(** X18: frames never make the loop return.  When the loop has returned,
    the input holds, after frames only, a shutdown or a failure of
    [ReadMessage]; and the error channel [ReadMessageErrors] has been
    written to exactly when it was such a failure, with that error as the
    last event. *)
Theorem returns_only_on_shutdown_or_read_error z incoming st st' :
  WsHandleData_loop z incoming st = (Returned, st') ->
  exists frames final rest,
    incoming = (ReadMessage_frame <$> frames) ++ final :: rest
    /\ (final = ShutdownC_closed
        \/ exists err, final = ReadMessage_error err
                       /\ last (sent st') = Some (ReadMessageErrors_send err)).
Proof.
  revert st. induction incoming as [|[|err|raw] incoming IH]; intros st.
  - discriminate.
  - intros _. exists [], ShutdownC_closed, incoming. split; [reflexivity|].
    left; reflexivity.
  - simpl. unfold_statements. intros [= <-].
    exists [], (ReadMessage_error err), incoming. split; [reflexivity|].
    right. exists err. split; [reflexivity|]. simpl. apply last_snoc.
  - rewrite WsHandleData_loop_frame.
    destruct (handle_frame z raw st) as [[[]|[|p]] st1]; try discriminate;
      intros Hrun; apply IH in Hrun as (frames & final & rest & -> & Hfinal);
      exists (raw :: frames), final, rest; (split; [reflexivity|exact Hfinal]).
Qed.

End ReaderLoopEnds.

(* ===================================================================== *)
(** * The further properties on concrete input *)
(* ===================================================================== *)

Section MoreWitnesses.
Import Fixtures2.

Local Abbreviation D2 := Fixtures2.doubles.
Local Abbreviation zb := (Fixtures.zb true).

Lemma empty_trade_batch_dropped_witness :
  json_Unmarshal_WsTrades (Collaborators:=D2) (wsFixInvalidJSON frame_trades_empty)
  = Ok {| WsTrades.Data := [] |}
  /\ handle_frame (H:=D2) zb frame_trades_empty idle
     = (inr Continue, emit idle [TrafficAlert_send]).
Proof.
  split; [vm_compute; reflexivity|].
  apply (proj1 (empty_trade_batch_dropped (H:=D2) zb frame_trades_empty
                  (Fixtures.generic 0 0 EmptyString "btcusdt_trades" [])
                  {| WsTrades.Data := [] |} [] idle
                  ltac:(vm_compute; reflexivity) ltac:(simpl; lia)
                  ltac:(reflexivity)
                  ltac:(repeat split; vm_compute; reflexivity)
                  ltac:(vm_compute; reflexivity) eq_refl)).
Defined.
(** * Tool-calling adapters of DouMAINovel: a shallow embedding

    The development follows the Python sources

    - [backend/app/services/json_helper.py]      (the resilient JSON decoder),
    - [backend/app/mcp/adapters/base.py],
      [function_calling.py], [prompt_injection.py] (the two adapter strategies),
    - [backend/app/mcp/adapters/universal.py]     (capability cache and fallback).

    Python [str] values are sequences of Unicode code points and are modelled
    as [list N].  The standard-library functions the sources call ([re],
    [json], [str.strip]) are modelled from CPython's behaviour; what depends on
    binary floating point is kept symbolic in the class [Runtime]. *)

From Stdlib Require Import ZArith NArith List Ascii String Bool Lia.
From stdpp Require Import base option list gmap.
(** * claude-code-costs: cost accounting, parsing, aggregation and live tracking

    A shallow embedding of the JavaScript sources

      - lib/parser.js     (class ConversationParser)
      - lib/analyzer.js   (class ConversationAnalyzer)
      - lib/monitor.js    (class ConversationMonitor)
      - lib/config.js     (class ConfigManager, alert thresholds)
      - lib/security.js   (SecurityUtils.safeMerge)
      - index.js          (the CLAUDE_PRICING table)

    Line numbers in the comments are those of the source files as they
    stand: lib/security.js holds SecurityUtils followed by
    ConversationParser.

    Conventions of the embedding.

    - JavaScript numbers are exact: token counts are integers ([Z]), rates,
      costs, durations and burn rates are rationals in canonical form ([Qc]),
      so that [=] is the equality of values.  Rounding of IEEE doubles is not
      modelled.
    - A property that may be absent is an [option]; [x || 0] on a counter is
      [orZero].  A string is truthy when it is present and not empty.
    - A timestamp is the number of milliseconds that [new Date(...)] gives
      for it; strings that [Date] cannot read are not modelled.
    - An object used as a dictionary with string keys is a finite map of its
      own entries when only lookups matter ([gmap]) and a list of entries in
      insertion order when [Object.entries]/[Object.values] is taken of it.
    - [JSON.parse] belongs to the runtime: a line of a log file is
      represented by the outcome of [JSON.parse] on it. *)

From Stdlib Require Import QArith Qcanon ZArith String Ascii Lia.
From stdpp Require Import numbers strings pretty sorting gmap list.

Local Open Scope string_scope.
Local Open Scope list_scope.
Local Open Scope Z_scope.

(** ** Numbers *)

(** [x || 0] for a counter read from a JSON object. *)
Definition orZero (x : option Z) : Z :=
  match x with
  | Some n => n
  | None => 0
  end.

(** A decimal literal [n/d] as a canonical rational. *)
Definition dec (n : Z) (d : positive) : Qc := Q2Qc (n # d).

□ □ □ □

ABOUT THIS EXERCISE = The reply should consist solely of the lines above from the one that has "final = ReadMessage_error err" through the one that has "(Fixtures.generic 0 0", reproduced exactly.

ANSWER TO THIS EXERCISE =
        \/ exists err, final = ReadMessage_error err
                       /\ last (sent st') = Some (ReadMessageErrors_send err)).
Proof.
  revert st. induction incoming as [|[|err|raw] incoming IH]; intros st.
  - discriminate.
  - intros _. exists [], ShutdownC_closed, incoming. split; [reflexivity|].
    left; reflexivity.
  - simpl. unfold_statements. intros [= <-].
    exists [], (ReadMessage_error err), incoming. split; [reflexivity|].
    right. exists err. split; [reflexivity|]. simpl. apply last_snoc.
  - rewrite WsHandleData_loop_frame.
    destruct (handle_frame z raw st) as [[[]|[|p]] st1]; try discriminate;
      intros Hrun; apply IH in Hrun as (frames & final & rest & -> & Hfinal);
      exists (raw :: frames), final, rest; (split; [reflexivity|exact Hfinal]).
Qed.

End ReaderLoopEnds.

(* ===================================================================== *)
(** * The further properties on concrete input *)
(* ===================================================================== *)

Section MoreWitnesses.
Import Fixtures2.

Local Abbreviation D2 := Fixtures2.doubles.
Local Abbreviation zb := (Fixtures.zb true).

Lemma empty_trade_batch_dropped_witness :
  json_Unmarshal_WsTrades (Collaborators:=D2) (wsFixInvalidJSON frame_trades_empty)
  = Ok {| WsTrades.Data := [] |}
  /\ handle_frame (H:=D2) zb frame_trades_empty idle
     = (inr Continue, emit idle [TrafficAlert_send]).
Proof.
  split; [vm_compute; reflexivity|].
  apply (proj1 (empty_trade_batch_dropped (H:=D2) zb frame_trades_empty
                  (Fixtures.generic 0 0 EmptyString "btcusdt_trades" [])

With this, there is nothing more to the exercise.